▶ _Stored items_:

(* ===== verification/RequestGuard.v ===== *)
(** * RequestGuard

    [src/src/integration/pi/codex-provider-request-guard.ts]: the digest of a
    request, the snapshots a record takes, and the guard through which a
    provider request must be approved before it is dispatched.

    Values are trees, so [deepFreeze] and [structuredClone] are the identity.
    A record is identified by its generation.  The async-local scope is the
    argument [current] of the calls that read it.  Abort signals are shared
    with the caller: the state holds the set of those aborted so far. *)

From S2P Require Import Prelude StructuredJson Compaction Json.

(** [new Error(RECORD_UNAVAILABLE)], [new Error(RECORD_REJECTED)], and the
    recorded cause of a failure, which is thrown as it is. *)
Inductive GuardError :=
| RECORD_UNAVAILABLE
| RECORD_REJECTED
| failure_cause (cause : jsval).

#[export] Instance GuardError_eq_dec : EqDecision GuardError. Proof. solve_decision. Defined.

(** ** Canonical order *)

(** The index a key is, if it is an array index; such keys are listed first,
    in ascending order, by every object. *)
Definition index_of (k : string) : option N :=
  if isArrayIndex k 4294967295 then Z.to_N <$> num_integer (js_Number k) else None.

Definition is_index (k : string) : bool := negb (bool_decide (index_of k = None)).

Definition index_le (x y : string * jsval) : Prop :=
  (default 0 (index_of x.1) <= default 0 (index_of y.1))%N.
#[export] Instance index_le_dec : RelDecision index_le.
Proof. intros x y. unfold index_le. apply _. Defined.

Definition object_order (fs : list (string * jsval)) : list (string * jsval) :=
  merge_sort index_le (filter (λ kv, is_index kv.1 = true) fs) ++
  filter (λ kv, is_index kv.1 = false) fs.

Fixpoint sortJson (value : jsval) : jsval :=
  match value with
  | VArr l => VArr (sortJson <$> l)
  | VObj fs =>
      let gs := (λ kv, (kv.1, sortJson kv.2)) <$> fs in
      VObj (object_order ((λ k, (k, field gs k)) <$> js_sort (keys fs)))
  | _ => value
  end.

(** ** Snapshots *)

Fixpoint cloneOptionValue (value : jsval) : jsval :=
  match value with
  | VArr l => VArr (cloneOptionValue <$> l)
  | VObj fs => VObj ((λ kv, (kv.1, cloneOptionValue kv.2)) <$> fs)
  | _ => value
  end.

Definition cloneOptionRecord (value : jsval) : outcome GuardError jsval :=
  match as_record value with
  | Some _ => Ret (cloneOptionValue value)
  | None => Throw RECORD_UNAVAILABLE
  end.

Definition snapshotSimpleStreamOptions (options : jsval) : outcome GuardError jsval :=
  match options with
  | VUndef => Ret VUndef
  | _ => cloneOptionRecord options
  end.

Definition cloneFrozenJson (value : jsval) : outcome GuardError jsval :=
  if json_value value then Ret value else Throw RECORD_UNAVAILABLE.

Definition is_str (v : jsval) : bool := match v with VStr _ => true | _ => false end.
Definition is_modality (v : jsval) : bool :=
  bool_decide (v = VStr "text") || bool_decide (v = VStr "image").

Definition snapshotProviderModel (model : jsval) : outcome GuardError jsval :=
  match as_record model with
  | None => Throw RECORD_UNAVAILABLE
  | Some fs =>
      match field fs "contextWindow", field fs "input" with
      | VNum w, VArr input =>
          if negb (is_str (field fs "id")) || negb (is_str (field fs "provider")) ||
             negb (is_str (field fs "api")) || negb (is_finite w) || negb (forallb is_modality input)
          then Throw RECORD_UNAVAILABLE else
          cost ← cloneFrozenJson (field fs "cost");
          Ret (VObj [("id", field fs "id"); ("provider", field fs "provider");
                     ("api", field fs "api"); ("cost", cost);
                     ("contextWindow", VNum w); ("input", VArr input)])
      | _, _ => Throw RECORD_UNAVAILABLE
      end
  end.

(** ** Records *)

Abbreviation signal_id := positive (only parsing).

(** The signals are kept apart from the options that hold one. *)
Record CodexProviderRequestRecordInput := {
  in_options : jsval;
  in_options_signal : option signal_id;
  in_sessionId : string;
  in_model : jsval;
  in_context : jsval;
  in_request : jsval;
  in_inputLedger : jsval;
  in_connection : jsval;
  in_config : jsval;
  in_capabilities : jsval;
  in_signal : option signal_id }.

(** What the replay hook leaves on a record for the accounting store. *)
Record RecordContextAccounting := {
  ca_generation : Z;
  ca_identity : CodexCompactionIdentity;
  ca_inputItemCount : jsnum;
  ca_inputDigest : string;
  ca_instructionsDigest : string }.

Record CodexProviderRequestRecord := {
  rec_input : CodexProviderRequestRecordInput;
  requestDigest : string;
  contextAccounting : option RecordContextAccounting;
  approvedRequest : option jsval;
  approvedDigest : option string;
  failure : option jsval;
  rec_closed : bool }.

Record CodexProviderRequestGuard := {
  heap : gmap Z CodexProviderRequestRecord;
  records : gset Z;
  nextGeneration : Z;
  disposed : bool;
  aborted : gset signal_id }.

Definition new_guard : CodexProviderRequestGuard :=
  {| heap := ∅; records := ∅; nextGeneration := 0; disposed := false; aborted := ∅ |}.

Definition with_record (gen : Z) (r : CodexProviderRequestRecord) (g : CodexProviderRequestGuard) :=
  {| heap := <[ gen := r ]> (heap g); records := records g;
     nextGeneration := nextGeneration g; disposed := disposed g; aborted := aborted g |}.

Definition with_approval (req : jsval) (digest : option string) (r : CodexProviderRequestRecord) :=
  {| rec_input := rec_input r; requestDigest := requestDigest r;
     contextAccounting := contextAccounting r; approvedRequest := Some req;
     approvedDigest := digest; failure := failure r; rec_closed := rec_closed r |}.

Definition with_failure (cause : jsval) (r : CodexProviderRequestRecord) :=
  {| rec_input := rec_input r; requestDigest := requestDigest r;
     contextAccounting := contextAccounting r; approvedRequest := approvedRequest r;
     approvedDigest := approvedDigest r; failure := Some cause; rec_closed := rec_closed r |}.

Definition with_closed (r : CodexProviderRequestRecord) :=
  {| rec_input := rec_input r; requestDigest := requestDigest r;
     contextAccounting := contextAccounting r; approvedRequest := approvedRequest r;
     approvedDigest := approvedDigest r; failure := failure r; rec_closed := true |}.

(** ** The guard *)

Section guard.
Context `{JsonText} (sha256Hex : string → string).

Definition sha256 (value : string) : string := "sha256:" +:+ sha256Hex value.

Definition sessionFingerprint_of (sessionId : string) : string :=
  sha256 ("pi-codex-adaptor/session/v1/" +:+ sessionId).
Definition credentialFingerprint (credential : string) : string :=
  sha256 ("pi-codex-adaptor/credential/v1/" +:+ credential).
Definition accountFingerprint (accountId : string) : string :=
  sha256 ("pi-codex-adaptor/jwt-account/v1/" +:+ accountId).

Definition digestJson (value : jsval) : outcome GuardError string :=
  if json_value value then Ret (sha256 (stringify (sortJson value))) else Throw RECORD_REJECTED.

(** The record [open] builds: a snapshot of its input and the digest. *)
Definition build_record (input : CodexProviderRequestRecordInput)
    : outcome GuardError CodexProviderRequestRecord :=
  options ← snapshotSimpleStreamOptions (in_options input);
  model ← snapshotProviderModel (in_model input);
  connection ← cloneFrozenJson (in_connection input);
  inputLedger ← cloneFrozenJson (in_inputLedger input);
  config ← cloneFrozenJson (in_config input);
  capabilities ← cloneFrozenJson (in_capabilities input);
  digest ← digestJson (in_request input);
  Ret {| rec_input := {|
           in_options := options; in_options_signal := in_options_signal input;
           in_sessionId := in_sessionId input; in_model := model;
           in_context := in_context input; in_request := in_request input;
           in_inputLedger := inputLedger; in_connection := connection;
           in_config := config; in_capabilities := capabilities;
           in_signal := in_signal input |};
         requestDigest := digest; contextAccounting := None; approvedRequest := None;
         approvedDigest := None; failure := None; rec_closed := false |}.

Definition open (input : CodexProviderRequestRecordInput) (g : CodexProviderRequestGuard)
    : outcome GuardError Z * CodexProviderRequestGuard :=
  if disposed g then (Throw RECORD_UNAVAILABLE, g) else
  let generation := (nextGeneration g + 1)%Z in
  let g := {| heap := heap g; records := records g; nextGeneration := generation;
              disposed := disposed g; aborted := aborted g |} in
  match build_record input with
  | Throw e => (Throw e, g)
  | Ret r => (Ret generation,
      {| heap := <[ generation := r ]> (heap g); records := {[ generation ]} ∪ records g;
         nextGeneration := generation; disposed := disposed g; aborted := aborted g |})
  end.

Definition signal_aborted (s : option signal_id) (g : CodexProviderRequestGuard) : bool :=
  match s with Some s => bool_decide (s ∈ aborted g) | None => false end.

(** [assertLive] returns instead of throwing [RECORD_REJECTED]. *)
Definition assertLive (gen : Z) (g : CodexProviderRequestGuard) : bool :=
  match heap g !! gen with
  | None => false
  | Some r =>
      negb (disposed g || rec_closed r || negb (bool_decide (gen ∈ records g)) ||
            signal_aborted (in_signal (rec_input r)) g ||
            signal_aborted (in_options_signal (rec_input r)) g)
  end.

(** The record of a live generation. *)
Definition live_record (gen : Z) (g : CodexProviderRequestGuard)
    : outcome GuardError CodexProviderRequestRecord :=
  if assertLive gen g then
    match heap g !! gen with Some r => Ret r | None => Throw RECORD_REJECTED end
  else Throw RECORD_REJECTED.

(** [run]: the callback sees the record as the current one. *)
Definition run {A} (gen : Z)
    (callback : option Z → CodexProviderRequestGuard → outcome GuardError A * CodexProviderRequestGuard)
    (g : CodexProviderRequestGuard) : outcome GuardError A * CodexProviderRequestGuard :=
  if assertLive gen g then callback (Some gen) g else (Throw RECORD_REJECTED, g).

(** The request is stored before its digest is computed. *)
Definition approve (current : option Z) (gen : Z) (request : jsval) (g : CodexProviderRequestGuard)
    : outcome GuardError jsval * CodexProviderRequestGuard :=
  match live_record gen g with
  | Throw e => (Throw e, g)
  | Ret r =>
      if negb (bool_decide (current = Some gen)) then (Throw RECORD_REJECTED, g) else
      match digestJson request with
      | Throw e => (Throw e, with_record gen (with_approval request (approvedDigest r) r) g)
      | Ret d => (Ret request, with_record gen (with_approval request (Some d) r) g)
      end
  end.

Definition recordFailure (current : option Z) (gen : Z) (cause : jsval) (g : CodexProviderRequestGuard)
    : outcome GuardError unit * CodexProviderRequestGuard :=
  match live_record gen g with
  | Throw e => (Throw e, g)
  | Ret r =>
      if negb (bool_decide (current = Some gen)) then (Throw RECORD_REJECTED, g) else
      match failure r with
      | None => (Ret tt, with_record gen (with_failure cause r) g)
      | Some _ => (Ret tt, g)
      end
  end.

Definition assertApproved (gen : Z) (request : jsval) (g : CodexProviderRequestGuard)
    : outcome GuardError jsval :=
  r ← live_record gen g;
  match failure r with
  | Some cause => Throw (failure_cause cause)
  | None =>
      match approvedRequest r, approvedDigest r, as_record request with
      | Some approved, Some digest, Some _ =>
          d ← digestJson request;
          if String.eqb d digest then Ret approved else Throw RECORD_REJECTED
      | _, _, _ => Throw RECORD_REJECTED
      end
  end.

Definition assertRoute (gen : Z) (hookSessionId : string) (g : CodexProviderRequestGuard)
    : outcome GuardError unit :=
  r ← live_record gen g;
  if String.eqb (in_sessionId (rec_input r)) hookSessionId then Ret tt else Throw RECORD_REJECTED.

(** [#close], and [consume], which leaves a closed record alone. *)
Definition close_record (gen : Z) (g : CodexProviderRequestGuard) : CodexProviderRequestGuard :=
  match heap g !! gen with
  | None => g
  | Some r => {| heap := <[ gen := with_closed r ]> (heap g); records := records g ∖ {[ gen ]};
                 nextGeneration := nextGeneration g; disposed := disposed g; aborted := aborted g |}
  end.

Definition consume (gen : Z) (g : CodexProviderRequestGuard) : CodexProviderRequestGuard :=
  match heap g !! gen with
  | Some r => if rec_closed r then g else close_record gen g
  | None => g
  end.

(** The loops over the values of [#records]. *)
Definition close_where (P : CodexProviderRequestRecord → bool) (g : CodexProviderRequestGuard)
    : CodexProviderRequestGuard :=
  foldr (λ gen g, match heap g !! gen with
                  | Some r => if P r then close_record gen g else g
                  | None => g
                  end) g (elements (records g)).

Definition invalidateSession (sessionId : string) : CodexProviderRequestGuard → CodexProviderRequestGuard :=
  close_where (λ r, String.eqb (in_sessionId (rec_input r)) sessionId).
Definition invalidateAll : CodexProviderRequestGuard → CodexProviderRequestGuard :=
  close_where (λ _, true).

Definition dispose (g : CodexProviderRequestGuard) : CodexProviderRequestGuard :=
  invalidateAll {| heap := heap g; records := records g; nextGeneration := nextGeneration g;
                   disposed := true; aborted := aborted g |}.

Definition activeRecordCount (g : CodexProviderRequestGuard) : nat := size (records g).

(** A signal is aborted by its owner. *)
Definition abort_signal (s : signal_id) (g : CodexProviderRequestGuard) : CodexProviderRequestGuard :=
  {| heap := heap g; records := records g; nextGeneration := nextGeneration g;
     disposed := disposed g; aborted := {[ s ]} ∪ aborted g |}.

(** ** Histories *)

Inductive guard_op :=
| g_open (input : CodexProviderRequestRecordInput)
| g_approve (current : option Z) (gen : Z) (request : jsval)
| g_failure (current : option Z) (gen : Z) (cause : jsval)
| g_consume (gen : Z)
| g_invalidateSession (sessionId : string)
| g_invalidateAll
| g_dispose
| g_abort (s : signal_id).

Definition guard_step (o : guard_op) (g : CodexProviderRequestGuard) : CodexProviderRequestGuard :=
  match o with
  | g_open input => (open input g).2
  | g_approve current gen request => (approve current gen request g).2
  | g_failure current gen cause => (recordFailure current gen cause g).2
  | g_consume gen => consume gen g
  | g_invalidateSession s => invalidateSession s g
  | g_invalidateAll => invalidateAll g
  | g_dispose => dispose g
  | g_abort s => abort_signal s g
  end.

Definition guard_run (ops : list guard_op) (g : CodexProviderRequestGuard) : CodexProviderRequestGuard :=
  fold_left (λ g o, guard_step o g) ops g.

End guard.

==

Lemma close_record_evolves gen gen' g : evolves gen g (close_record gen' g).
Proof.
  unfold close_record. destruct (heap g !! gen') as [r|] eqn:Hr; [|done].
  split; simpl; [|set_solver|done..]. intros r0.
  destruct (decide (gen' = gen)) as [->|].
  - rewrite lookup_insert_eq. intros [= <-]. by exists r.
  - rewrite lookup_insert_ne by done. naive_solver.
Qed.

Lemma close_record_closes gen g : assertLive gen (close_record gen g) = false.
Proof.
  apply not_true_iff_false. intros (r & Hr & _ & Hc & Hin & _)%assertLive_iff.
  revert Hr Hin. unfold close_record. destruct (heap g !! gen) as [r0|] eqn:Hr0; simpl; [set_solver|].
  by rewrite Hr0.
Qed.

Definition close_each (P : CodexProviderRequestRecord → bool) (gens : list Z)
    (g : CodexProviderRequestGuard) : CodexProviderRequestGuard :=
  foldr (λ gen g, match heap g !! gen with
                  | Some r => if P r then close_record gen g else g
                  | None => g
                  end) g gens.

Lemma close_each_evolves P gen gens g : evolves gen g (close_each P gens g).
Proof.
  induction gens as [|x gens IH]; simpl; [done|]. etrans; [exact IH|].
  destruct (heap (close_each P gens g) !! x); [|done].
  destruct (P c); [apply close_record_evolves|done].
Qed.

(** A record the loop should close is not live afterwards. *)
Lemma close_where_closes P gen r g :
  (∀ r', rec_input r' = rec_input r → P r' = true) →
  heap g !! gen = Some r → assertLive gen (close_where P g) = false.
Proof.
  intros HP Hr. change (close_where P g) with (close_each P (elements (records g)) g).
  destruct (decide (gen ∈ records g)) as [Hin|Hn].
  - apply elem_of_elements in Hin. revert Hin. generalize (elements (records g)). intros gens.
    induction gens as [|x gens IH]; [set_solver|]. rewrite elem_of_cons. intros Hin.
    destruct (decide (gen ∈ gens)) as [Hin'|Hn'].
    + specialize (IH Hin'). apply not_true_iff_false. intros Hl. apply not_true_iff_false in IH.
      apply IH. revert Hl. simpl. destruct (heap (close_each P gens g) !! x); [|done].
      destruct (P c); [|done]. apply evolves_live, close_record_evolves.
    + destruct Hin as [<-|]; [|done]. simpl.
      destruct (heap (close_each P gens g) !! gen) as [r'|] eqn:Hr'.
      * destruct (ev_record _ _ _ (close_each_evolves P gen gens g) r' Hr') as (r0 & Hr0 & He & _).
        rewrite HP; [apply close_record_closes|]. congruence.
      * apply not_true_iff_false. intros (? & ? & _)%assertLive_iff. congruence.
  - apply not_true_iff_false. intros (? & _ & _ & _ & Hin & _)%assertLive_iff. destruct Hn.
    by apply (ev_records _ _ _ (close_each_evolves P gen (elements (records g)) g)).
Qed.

==

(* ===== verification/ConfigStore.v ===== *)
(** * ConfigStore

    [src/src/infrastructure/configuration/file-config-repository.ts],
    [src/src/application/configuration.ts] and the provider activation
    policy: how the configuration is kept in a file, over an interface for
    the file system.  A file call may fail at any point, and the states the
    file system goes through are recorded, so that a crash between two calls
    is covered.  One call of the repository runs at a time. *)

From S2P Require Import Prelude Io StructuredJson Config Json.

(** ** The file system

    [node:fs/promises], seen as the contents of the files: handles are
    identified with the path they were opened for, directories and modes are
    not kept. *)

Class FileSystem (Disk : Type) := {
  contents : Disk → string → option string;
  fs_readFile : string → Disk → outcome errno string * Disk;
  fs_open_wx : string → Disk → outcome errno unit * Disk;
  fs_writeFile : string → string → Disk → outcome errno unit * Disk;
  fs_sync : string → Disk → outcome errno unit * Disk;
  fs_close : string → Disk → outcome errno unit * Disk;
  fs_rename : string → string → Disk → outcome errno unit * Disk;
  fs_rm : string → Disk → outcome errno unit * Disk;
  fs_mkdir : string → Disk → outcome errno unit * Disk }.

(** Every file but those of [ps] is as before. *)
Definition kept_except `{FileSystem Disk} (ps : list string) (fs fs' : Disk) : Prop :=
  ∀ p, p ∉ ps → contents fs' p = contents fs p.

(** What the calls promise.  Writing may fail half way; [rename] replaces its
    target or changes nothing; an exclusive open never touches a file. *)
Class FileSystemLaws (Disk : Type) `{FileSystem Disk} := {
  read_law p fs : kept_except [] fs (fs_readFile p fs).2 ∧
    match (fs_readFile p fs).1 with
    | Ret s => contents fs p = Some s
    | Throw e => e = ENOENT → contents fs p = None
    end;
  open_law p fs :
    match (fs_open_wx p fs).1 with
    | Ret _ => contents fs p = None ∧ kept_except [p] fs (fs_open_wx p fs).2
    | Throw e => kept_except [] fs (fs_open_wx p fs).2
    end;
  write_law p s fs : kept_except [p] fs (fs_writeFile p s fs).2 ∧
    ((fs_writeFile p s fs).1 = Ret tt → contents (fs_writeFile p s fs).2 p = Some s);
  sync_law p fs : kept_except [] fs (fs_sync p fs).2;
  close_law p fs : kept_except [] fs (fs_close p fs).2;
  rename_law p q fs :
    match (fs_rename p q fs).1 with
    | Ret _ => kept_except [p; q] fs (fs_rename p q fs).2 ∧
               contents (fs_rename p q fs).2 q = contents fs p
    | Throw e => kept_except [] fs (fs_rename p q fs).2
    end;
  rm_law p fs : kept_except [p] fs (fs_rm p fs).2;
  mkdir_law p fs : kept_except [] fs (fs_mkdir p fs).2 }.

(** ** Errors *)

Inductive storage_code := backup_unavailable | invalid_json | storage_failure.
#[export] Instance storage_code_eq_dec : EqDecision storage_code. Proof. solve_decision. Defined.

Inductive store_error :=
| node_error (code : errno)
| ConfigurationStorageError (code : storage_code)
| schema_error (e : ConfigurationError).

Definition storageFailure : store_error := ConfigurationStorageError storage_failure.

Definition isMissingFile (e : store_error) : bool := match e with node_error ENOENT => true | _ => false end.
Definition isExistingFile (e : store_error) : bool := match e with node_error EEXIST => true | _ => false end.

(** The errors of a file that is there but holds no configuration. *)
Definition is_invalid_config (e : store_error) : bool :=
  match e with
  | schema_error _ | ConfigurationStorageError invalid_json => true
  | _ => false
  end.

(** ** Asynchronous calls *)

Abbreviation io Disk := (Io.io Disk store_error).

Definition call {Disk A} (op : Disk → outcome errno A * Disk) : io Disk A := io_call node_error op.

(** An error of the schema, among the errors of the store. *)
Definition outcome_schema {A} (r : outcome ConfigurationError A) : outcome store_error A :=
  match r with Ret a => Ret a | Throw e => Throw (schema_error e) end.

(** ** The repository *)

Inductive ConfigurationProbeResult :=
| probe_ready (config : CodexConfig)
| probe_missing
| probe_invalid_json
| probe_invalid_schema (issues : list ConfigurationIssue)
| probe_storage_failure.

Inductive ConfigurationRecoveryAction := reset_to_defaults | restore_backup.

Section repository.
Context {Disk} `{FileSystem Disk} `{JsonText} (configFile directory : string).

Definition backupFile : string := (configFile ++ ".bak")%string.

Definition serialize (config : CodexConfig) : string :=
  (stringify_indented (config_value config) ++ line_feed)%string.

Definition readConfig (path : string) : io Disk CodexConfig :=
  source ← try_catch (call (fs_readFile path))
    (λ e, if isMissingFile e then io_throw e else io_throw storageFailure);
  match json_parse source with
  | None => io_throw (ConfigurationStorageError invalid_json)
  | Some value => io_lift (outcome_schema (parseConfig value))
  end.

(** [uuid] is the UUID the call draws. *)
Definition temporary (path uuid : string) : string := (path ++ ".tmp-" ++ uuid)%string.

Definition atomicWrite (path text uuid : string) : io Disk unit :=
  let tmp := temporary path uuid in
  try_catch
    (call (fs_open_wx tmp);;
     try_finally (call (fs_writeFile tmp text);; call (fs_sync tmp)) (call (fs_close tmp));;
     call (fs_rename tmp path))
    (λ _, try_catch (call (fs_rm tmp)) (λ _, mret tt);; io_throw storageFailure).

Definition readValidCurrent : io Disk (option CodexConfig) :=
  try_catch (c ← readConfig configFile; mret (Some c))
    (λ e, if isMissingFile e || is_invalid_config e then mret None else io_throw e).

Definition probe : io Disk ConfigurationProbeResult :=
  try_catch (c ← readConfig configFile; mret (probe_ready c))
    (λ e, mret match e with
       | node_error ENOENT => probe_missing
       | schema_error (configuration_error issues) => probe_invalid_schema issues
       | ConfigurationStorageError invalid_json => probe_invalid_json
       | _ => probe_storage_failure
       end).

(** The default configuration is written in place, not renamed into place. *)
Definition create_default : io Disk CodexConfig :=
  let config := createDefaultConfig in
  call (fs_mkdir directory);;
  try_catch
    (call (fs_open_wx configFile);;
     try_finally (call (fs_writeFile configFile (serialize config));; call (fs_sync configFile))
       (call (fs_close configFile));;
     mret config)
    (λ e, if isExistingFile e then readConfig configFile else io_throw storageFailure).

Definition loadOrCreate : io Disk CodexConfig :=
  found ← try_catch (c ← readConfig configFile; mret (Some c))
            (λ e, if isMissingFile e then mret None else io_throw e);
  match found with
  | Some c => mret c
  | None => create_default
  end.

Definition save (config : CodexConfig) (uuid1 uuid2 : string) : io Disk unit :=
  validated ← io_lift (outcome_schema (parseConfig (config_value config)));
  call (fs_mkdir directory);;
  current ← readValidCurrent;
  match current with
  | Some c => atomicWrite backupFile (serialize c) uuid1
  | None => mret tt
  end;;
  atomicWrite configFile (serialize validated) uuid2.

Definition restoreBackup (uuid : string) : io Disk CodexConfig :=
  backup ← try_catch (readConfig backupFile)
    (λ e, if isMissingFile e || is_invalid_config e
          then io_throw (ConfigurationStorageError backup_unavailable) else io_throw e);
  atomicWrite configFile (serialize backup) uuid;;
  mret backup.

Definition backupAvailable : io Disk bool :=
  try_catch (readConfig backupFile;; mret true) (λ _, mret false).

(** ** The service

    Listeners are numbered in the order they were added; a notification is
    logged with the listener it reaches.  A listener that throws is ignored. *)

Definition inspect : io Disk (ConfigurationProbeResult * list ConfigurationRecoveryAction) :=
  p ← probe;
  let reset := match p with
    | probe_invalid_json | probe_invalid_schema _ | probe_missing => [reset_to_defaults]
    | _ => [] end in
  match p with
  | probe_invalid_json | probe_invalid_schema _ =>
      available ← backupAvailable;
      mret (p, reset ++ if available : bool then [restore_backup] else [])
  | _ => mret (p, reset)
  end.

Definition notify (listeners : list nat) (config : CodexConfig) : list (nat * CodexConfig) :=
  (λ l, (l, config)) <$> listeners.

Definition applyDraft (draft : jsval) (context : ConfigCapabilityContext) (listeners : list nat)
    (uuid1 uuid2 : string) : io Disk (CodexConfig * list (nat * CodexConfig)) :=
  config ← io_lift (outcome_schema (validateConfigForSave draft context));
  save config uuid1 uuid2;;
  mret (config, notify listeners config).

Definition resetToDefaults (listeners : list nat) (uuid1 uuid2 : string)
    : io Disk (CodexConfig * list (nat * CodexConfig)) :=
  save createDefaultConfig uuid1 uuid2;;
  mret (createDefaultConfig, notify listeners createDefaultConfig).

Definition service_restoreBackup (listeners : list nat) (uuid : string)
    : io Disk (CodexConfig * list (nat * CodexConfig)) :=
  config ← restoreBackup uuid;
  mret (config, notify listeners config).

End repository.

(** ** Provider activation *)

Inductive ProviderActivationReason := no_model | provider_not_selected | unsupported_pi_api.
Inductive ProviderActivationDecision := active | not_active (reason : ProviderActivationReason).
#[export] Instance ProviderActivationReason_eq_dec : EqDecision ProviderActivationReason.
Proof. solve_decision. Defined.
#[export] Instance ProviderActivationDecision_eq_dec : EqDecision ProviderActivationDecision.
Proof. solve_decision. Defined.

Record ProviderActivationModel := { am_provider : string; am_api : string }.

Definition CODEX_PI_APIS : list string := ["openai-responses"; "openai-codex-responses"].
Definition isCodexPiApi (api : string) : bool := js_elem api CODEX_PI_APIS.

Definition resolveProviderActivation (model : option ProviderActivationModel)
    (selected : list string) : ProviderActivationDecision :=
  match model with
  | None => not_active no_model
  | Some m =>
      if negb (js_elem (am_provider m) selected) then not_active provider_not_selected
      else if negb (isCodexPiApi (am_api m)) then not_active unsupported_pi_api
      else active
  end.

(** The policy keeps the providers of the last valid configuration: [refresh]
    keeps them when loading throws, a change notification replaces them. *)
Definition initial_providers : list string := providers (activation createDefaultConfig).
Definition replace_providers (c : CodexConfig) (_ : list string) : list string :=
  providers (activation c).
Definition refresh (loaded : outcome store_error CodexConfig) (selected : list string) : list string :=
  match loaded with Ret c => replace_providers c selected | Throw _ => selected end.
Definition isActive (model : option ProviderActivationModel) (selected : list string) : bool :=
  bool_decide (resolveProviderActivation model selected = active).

▶ _Problem_: Among the lines above, repeat exactly those from the line with "identified with the" to the line with "fs_close : string", counting both ends.

▶ _Response to this task_:
    identified with the path they were opened for, directories and modes are
    not kept. *)

Class FileSystem (Disk : Type) := {
  contents : Disk → string → option string;
  fs_readFile : string → Disk → outcome errno string * Disk;
  fs_open_wx : string → Disk → outcome errno unit * Disk;
  fs_writeFile : string → string → Disk → outcome errno unit * Disk;
  fs_sync : string → Disk → outcome errno unit * Disk;
  fs_close : string → Disk → outcome errno unit * Disk;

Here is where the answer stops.